BEGIN DATA TO PROCESS

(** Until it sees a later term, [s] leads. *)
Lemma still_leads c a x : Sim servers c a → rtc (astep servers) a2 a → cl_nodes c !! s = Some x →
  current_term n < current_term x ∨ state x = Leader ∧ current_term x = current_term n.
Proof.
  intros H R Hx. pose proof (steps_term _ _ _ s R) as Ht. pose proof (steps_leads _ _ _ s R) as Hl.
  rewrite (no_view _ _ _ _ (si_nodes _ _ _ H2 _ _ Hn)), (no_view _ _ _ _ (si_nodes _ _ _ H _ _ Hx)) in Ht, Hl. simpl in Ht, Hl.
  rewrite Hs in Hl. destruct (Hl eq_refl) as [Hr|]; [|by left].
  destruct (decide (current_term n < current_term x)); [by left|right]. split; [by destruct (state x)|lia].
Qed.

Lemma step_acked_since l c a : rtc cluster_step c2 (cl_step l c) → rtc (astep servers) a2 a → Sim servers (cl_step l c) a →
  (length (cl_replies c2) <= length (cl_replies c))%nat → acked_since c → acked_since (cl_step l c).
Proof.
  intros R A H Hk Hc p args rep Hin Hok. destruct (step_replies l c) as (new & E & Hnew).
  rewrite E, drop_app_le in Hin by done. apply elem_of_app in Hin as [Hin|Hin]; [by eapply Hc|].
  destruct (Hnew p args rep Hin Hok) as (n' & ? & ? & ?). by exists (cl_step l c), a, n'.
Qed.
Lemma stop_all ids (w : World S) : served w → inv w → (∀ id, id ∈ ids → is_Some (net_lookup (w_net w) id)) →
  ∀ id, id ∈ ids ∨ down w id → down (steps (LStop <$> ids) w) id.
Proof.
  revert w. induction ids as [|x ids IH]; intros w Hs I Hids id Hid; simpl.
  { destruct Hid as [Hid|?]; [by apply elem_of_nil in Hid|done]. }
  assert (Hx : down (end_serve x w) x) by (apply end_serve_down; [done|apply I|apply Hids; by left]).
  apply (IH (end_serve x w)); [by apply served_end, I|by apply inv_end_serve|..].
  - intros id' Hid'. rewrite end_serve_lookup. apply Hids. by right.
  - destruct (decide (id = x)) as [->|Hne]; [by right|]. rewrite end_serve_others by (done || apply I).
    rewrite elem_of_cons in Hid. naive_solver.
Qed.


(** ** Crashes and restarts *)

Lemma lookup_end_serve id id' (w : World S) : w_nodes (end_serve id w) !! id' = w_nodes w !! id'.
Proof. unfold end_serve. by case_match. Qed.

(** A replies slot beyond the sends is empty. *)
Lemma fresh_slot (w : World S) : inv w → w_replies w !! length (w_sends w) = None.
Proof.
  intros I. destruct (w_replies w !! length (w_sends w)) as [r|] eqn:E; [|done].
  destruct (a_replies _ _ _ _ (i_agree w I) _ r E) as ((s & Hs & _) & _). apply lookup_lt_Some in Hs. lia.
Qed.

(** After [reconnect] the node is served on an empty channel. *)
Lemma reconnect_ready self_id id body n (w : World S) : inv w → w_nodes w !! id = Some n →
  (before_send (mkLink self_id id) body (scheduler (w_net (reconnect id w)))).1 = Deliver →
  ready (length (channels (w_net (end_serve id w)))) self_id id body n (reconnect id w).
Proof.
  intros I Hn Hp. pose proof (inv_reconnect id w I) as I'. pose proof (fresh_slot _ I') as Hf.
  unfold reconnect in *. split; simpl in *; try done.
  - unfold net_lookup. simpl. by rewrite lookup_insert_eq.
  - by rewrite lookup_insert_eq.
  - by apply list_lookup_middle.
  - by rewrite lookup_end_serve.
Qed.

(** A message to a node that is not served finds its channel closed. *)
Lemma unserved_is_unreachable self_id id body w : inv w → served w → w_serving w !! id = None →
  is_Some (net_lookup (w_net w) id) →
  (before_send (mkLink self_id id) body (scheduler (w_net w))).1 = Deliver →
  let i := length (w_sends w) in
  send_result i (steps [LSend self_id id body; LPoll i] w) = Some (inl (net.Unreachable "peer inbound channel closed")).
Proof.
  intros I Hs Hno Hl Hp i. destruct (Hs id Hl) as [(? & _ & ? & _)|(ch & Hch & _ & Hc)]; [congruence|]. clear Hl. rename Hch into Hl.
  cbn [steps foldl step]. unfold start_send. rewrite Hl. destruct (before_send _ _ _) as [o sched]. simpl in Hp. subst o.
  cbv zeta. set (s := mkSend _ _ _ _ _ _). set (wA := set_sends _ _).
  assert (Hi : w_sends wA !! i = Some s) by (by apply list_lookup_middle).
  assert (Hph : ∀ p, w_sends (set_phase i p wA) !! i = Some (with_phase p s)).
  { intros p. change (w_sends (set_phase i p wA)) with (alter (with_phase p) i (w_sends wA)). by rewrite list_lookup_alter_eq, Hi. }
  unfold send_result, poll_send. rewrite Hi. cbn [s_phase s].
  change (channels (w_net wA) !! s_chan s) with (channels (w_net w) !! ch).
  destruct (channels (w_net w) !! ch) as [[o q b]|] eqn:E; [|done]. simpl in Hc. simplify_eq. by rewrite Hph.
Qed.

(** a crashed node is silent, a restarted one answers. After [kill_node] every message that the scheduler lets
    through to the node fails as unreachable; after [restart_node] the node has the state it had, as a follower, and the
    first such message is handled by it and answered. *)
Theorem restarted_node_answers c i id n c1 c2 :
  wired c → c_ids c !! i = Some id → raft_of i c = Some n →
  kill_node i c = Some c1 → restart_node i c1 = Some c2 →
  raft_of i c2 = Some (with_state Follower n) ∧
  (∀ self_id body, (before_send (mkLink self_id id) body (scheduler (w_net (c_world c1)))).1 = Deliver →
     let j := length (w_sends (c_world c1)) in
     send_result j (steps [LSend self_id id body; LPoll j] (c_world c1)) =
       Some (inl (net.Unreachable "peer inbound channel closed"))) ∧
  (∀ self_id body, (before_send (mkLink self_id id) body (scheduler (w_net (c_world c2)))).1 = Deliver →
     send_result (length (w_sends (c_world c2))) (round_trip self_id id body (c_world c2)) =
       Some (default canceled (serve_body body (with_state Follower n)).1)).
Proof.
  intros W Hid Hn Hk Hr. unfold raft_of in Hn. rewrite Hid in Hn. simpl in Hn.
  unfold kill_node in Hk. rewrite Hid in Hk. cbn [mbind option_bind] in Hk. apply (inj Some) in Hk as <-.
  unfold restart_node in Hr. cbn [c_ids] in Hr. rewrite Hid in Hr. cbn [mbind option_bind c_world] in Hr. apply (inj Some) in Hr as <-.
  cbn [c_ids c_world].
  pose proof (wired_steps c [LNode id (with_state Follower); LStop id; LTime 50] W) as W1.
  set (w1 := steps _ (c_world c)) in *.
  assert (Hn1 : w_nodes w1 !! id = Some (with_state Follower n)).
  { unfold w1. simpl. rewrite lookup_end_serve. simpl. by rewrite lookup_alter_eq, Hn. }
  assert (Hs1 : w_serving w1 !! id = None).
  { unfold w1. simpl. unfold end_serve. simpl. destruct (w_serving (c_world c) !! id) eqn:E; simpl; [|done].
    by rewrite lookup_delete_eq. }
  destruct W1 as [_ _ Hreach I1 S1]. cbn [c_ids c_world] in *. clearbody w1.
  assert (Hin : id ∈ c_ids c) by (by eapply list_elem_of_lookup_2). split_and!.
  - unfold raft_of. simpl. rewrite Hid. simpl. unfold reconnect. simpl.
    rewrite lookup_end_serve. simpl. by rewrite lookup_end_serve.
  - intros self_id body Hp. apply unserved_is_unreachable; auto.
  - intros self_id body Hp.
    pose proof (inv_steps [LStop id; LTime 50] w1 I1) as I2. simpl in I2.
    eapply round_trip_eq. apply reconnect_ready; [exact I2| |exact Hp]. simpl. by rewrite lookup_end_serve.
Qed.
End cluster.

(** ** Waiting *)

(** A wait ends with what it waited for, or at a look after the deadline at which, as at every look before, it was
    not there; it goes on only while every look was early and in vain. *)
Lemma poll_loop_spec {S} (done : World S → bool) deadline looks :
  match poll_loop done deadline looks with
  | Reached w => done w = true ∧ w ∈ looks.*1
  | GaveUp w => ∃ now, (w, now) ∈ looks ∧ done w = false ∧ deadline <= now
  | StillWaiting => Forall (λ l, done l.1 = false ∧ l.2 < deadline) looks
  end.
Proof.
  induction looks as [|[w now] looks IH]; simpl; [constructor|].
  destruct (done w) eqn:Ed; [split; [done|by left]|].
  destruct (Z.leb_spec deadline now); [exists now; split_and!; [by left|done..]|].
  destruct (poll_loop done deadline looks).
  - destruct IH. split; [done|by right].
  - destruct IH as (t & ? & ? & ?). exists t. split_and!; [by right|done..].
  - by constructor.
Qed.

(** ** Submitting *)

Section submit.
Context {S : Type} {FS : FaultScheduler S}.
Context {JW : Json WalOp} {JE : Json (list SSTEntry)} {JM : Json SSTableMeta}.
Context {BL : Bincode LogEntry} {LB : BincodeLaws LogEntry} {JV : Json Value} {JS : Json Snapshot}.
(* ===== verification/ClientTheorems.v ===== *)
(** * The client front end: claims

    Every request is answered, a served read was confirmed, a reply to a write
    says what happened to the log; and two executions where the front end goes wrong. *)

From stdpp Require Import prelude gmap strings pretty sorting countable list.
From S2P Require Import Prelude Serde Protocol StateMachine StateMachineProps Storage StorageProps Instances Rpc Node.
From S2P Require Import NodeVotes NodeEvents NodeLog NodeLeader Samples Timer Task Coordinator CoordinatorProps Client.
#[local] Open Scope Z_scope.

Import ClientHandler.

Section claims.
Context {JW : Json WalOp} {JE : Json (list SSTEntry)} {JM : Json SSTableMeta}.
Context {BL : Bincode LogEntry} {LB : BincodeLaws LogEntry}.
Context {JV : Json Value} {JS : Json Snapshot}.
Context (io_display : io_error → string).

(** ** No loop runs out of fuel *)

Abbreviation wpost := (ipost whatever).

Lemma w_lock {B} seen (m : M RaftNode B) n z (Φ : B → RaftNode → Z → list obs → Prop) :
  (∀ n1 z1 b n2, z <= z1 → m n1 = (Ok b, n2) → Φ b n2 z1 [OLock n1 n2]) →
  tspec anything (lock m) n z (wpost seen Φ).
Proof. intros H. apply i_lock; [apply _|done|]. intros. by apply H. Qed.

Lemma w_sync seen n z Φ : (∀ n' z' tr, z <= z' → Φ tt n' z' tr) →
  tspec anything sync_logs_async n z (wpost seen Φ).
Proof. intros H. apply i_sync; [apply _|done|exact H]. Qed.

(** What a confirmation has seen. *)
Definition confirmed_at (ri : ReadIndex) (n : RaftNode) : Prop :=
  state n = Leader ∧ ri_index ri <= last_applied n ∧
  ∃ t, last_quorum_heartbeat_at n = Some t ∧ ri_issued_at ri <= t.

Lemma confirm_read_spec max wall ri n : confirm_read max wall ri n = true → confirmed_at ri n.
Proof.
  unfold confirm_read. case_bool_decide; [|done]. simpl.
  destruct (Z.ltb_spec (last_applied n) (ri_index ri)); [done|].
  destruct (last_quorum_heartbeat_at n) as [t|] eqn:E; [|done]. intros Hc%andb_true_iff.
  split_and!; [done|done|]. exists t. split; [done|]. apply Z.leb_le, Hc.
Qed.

END DATA TO PROCESS

Set down, exactly as they appear, the lines above from the first one to the line that holds "Lemma step_acked_since l", both included, please, and no others.

◆ EXERCISE RESPONSE ◆
(** Until it sees a later term, [s] leads. *)
Lemma still_leads c a x : Sim servers c a → rtc (astep servers) a2 a → cl_nodes c !! s = Some x →
  current_term n < current_term x ∨ state x = Leader ∧ current_term x = current_term n.
Proof.
  intros H R Hx. pose proof (steps_term _ _ _ s R) as Ht. pose proof (steps_leads _ _ _ s R) as Hl.
  rewrite (no_view _ _ _ _ (si_nodes _ _ _ H2 _ _ Hn)), (no_view _ _ _ _ (si_nodes _ _ _ H _ _ Hx)) in Ht, Hl. simpl in Ht, Hl.
  rewrite Hs in Hl. destruct (Hl eq_refl) as [Hr|]; [|by left].
  destruct (decide (current_term n < current_term x)); [by left|right]. split; [by destruct (state x)|lia].
Qed.

Lemma step_acked_since l c a : rtc cluster_step c2 (cl_step l c) → rtc (astep servers) a2 a → Sim servers (cl_step l c) a →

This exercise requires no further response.